Use Rails executor if code reloading is disabled #3221

eugeneius · 2016-11-06T01:19:10Z

We have to release the current thread's Active Record connection after performing each job, in case another thread is waiting to use it.

On Rails 4 and earlier, this is handled with middleware. On Rails 5 in development mode, the reloader does it by delegating to the executor. However on Rails 5 in production mode, we're not adding the middleware or enabling the reloader, so connections will never be released.

We can call the executor directly to have it release the connection for us in this case. By calling it inside the middleware stack, the job will be retried if the executor raises, avoiding the problem with lost jobs that led to the reloader being disabled in production.

mperham · 2016-11-06T01:28:58Z

This is getting laughably complex. Can something simpler work?

eugeneius · 2016-11-06T01:45:18Z

I considered adding the middleware in this case instead, but it felt weird to use a different mechanism to release the connection in development vs. production on the same version of Rails.

If we reenqueued the job when the reloader raises, we could go back to enabling it in all environments. I think this is achievable, but it would involve more extensive changes than this patch (and I was discouraged from going in this direction by this warning!)

eugeneius · 2016-11-06T09:24:23Z

@matthewd / @sj26: do you have any feedback here, or ideas for a less convoluted approach?

matthewd · 2016-11-06T16:54:58Z

Always invoke the reloader. #3212 was the right response for [the Rails 5 part of] #3154 (and incidentally seems suggestive of the problem on Rails 4 too: there are apparently places an exception can occur that will silently kill a thread, even when it has a job in flight).

The reloader can definitely raise -- with eager load disabled, it'll load the whole application, and thus raise for any syntax errors etc, for example. I didn't realise we'd put it outside the error handling mechanism; we should instead do Not That.

matthewd · 2016-11-06T17:02:48Z

(It apparently didn't occur to anyone in #3154 😢, but if the reloader is in fact eating work / raising on things that aren't genuine application-level problems, I'd like to know about it, so we can fix it -- I'm not just suggesting "retry until it goes through", but until we know what was being raised, there isn't much to do.)

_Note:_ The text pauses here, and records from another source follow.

(* ===== verification/Execution.v ===== *)
(** * Executing runs (server/execution.go)

    The trigger entry points, the queue processor's pass, recovery at start,
    the goroutine of [executePipeline] and the request of [RunByNameSync] phase
    by phase, and the final status. *)
From S2P Require Import Prelude Storage Json Db GoStrings Paging Runs Tasks Pipelines.
From S2P Require Import Config Server Admission Passed.
Open Scope string_scope.

(** ** Options handed to the runtime

    The fields that decide what a run may do; the managers, registries and
    driver factories are handed on as they are. *)
Module ExecutorOptions.
Record t := mk {
    RunID : string; PipelineID : string; Resume : bool; RequestID : string;
    AuthProvider : string; User : string; Args : list string; ContentType : string;
    TriggerType_ : TriggerType; SecretsManager : bool; WebhookData_ : option WebhookData.t;
    ResponseChan : option nat; TargetJobs : list string;
    DisableNotifications : bool; DisableFetch : bool }.
End ExecutorOptions.

Section execution.
Context `{!UniqueIDs, !OrderBy, !JsonText, !TemplateEngine, !MapOrder}.
Context (ParseConfig : string -> result Config.t).

(** ** The queue processor *)

Definition buildQueuedExecOptions (run : PipelineRun.t) : ST svc execOptions.t :=
  let! parked := gets (fun s => sv_pendingWebhooks s !! PipelineRun.ID run) in
  modify (fun s => set_pendingWebhooks (delete (PipelineRun.ID run) (sv_pendingWebhooks s)) s) ;;;
  let input := PipelineRun.Input run in
  ret (execOptions.mk
    (match parked, TriggerInput.Webhook input with
     | Some responseChan, Some w => Some (webhookExecData.mk
         (WebhookData.mk (TriggerWebhookInput.Provider w) (TriggerWebhookInput.EventType w)
            (TriggerWebhookInput.Method w) (TriggerWebhookInput.URL w)
            (TriggerWebhookInput.Headers w) (TriggerWebhookInput.Body w)
            (TriggerWebhookInput.Query w)) (Some responseChan))
     | _, _ => None
     end)
    (TriggerInput.Args input) (TriggerInput.Jobs input)
    (bool_decide (PipelineRun.Trigger run = TriggerTypeResume)) "" "" "").

Definition dispatchQueuedRun (run : PipelineRun.t) : ST svc unit :=
  let! pipeline := attempt (on_db (GetPipeline (PipelineRun.PipelineID run))) in
  match pipeline with
  | Err _ => ignore (on_db (UpdateRunStatus (PipelineRun.ID run) RunStatusFailed
               "Pipeline not found during queue dispatch"))
  | Ok pipeline =>
      let! opts := buildQueuedExecOptions run in
      dispatchRun pipeline run opts
  end.

(** The loop over the queued runs; [busy] is updated as runs are dispatched.
    The answer counts them. *)
Fixpoint dispatchEligible (runs : list PipelineRun.t) (busy : gset string)
    : ST svc Z :=
  match runs with
  | [] => ret 0%Z
  | run :: rest =>
      let! free := gets CanExecute in
      if negb free then ret 0%Z
      else
        let group := PipelineRun.ConcurrencyGroup run in
        if negb (bool_decide (group = "")) && bool_decide (group ∈ busy) then
          dispatchEligible rest busy
        else
          dispatchQueuedRun run ;;;
          let! n := dispatchEligible rest
            (if decide (group = "") then busy else {[ group ]} ∪ busy) in
          ret (n + 1)%Z
  end.

(** What the processor does after a pass: nap, or go round again. *)
Inductive tick_result : Type :=
  | TickSleep (milliseconds : Z)
  | TickAgain.

Definition processQueueTick : ST svc tick_result :=
  let! runs := attempt (on_db (GetRunsByStatus RunStatusQueued 0)) in
  match runs with
  | Err _ => ret (TickSleep 500)
  | Ok [] => ret (TickSleep 50)
  | Ok runs =>
      let! busy := attempt busyConcurrencyGroups in
      let busy := match busy with Ok b => b | Err _ => ∅ end in
      let! dispatched := dispatchEligible runs busy in
      ret (if (dispatched =? 0)%Z then TickSleep 50 else TickAgain)
  end.

(** ** Triggers *)

(** The tail every trigger shares. *)
Definition admit_and_dispatch (pipeline : Pipeline.t) (trigger : TriggerType)
    (triggeredBy : string) (ti : TriggerInput.t) (opts : execOptions.t)
    : ST svc PipelineRun.t :=
  let! admission := admitRun pipeline trigger triggeredBy ti in
  if admissionResult.Terminal admission then ret (admissionResult.Run admission)
  else
    dispatchOrQueue pipeline (admissionResult.Run admission) opts
      (admissionResult.QueueOnly admission) ;;;
    ret (admissionResult.Run admission).

Definition TriggerPipelineWithJobs (requestID : string) (actor : RequestActor.t)
    (pipeline : Pipeline.t) (args jobs : list string) : ST svc PipelineRun.t :=
  let! ok := CanAccept in
  if negb ok then fail (ESentinel SQueueFull)
  else
    admit_and_dispatch pipeline TriggerTypeManual (formatTriggeredBy actor)
      (TriggerInput.mk args None jobs [])
      (execOptions.mk None args jobs false requestID (RequestActor.Provider actor)
         (RequestActor.User actor)).

Definition TriggerPipeline requestID actor pipeline args :=
  TriggerPipelineWithJobs requestID actor pipeline args [].

Definition TriggerWebhookPipeline (requestID : string) (actor : RequestActor.t)
    (pipeline : Pipeline.t) (webhookData : option WebhookData.t)
    (responseChan : option nat) : ST svc PipelineRun.t :=
  let! ok := CanAccept in
  if negb ok then fail (ESentinel SQueueFull)
  else
    let ti := TriggerInput.mk [] (toTriggerWebhookInput webhookData) [] [] in
    let! admission := admitRun pipeline TriggerTypeWebhook
      (formatWebhookTriggeredBy webhookData) ti in
    let run := admissionResult.Run admission in
    if admissionResult.Terminal admission then ret run
    else
      let opts := execOptions.mk
        ((fun w => webhookExecData.mk w responseChan) <$> webhookData) [] [] false requestID
        (RequestActor.Provider actor) (RequestActor.User actor) in
      (match responseChan with
       | Some c => modify (fun s => set_pendingWebhooks
                     (<[PipelineRun.ID run := c]> (sv_pendingWebhooks s)) s)
       | None => ret tt
       end) ;;;
      let! dispatched := dispatchOrQueue pipeline run opts (admissionResult.QueueOnly admission) in
      (if dispatched && bool_decide (is_Some responseChan)
       then modify (fun s => set_pendingWebhooks
              (delete (PipelineRun.ID run) (sv_pendingWebhooks s)) s)
       else ret tt) ;;;
      ret run.

Definition ResumePipeline (requestID : string) (actor : RequestActor.t)
    (pipeline : Pipeline.t) (run : PipelineRun.t) : ST svc unit :=
  let! ok := CanAccept in
  if negb ok then fail (ESentinel SQueueFull)
  else
    wrap "failed to reset run status"
      (on_db (UpdateRunStatus (PipelineRun.ID run) RunStatusQueued "")) ;;;
    let! free := gets CanExecute in
    if free then
      dispatchRun pipeline run (execOptions.mk None [] [] true requestID
        (RequestActor.Provider actor) (RequestActor.User actor))
    else ret tt.

Definition TriggerScheduledPipeline (pipeline : Pipeline.t)
    (scheduleName jobName : string) : ST svc PipelineRun.t :=
  let! ok := CanAccept in
  if negb ok then fail (ESentinel SQueueFull)
  else
    let jobs := if decide (jobName = "") then [] else [jobName] in
    admit_and_dispatch pipeline TriggerTypeSchedule ("schedule:" ++ scheduleName)
      (TriggerInput.mk [] None jobs []) (execOptions.mk None [] jobs false "" "" "").

(** The [triggerPipeline()] callback of buildExecutorOptions. *)
Definition TriggerCallback (pipelineName : string) (jobs args : list string)
    : ST svc string :=
  let! ok := CanAccept in
  if negb ok then fail (ESentinel SQueueFull)
  else
    let! pipeline := wrap ("pipeline " ++ q pipelineName ++ " not found")
      (on_db (GetPipelineByName pipelineName)) in
    let! admission := wrap "admit run"
      (admitRun pipeline TriggerTypeManual "triggerPipeline" (TriggerInput.mk args None jobs [])) in
    let run := admissionResult.Run admission in
    if admissionResult.Terminal admission then ret (PipelineRun.ID run)
    else
      dispatchOrQueue pipeline run (execOptions.mk None args jobs false "" "" "")
        (admissionResult.QueueOnly admission) ;;;
      ret (PipelineRun.ID run).

(** ** Recovery at start

    Releasing the containers of an orphaned run talks to the driver only. *)
Definition recover_run (resumeEnabled : bool) (run : PipelineRun.t) : ST svc unit :=
  let runID := PipelineRun.ID run in
  let! pipeline := attempt (on_db (GetPipeline (PipelineRun.PipelineID run))) in
  match pipeline with
  | Err _ => ignore (on_db (UpdateRunStatus runID RunStatusFailed
               "Server restarted; pipeline not found"))
  | Ok pipeline =>
      if resumeEnabled && Pipeline.ResumeEnabled pipeline then
        let! resumed := attempt (ResumePipeline "" (RequestActor.mk "" "") pipeline run) in
        match resumed with
        | Ok _ => ret tt
        | Err e => ignore (on_db (UpdateRunStatus runID RunStatusFailed
                     ("Server restarted; resume failed: " ++ Error e)))
        end
      else
        ignore (on_db (UpdateRunStatus runID RunStatusFailed
          "Server restarted during execution")) ;;;
        abort_tasks runID
  end.

Definition RecoverOrphanedRuns : ST svc unit :=
  let! runs := attempt (on_db (GetRunsByStatus RunStatusRunning 0)) in
  match runs with
  | Err _ => ret tt
  | Ok runs =>
      let! features := gets sv_features in
      for_each (recover_run (IsFeatureEnabled FeatureResume features)) runs
  end.

(** ** The final status *)
Definition payload_string (k : string) (r : Result.t) : option string :=
  match get_field k (Result.Payload r) with Some (JStr s) => Some s | _ => None end.

Definition failing_status (s : string) : bool :=
  bool_decide (s ∈ ["failure"; "error"; "abort"]).

(** The loop over the job rows: what it has seen so far, and its answer. *)
Fixpoint scan_statuses (results : list Result.t) (hasStatuses allSkipped : bool)
    : RunStatus * string :=
  match results with
  | [] => (if hasStatuses && allSkipped then RunStatusSkipped else RunStatusSuccess, "")
  | r :: rest =>
      match payload_string "status" r with
      | None => scan_statuses rest hasStatuses allSkipped
      | Some status =>
          if failing_status status
          then (RunStatusFailed, default "" (payload_string "errorMessage" r))
          else scan_statuses rest true
                 (allSkipped && bool_decide (status = RunStatus_string RunStatusSkipped))
      end
  end.

Definition determineRunStatus (runID : string) : ST db (RunStatus * string) :=
  let! results := attempt (GetAll ("/pipeline/" ++ runID ++ "/jobs") ["status"; "errorMessage"]) in
  match results with
  | Err _ => ret (RunStatusSuccess, "")
  | Ok results => ret (scan_statuses results false true)
  end.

mperham · 2016-11-06T20:22:25Z

@matthewd I think the name Reloader is a very poor name for what it is and the source of my confusion. I figured that if we don't want to reload code, we can just not use it. Now we learn that it has other responsibilities: releasing connections, running callbacks, etc. The reloader is not just a reloader, it does a lot more and needs to always be running in Rails 5. I would suggest it be renamed.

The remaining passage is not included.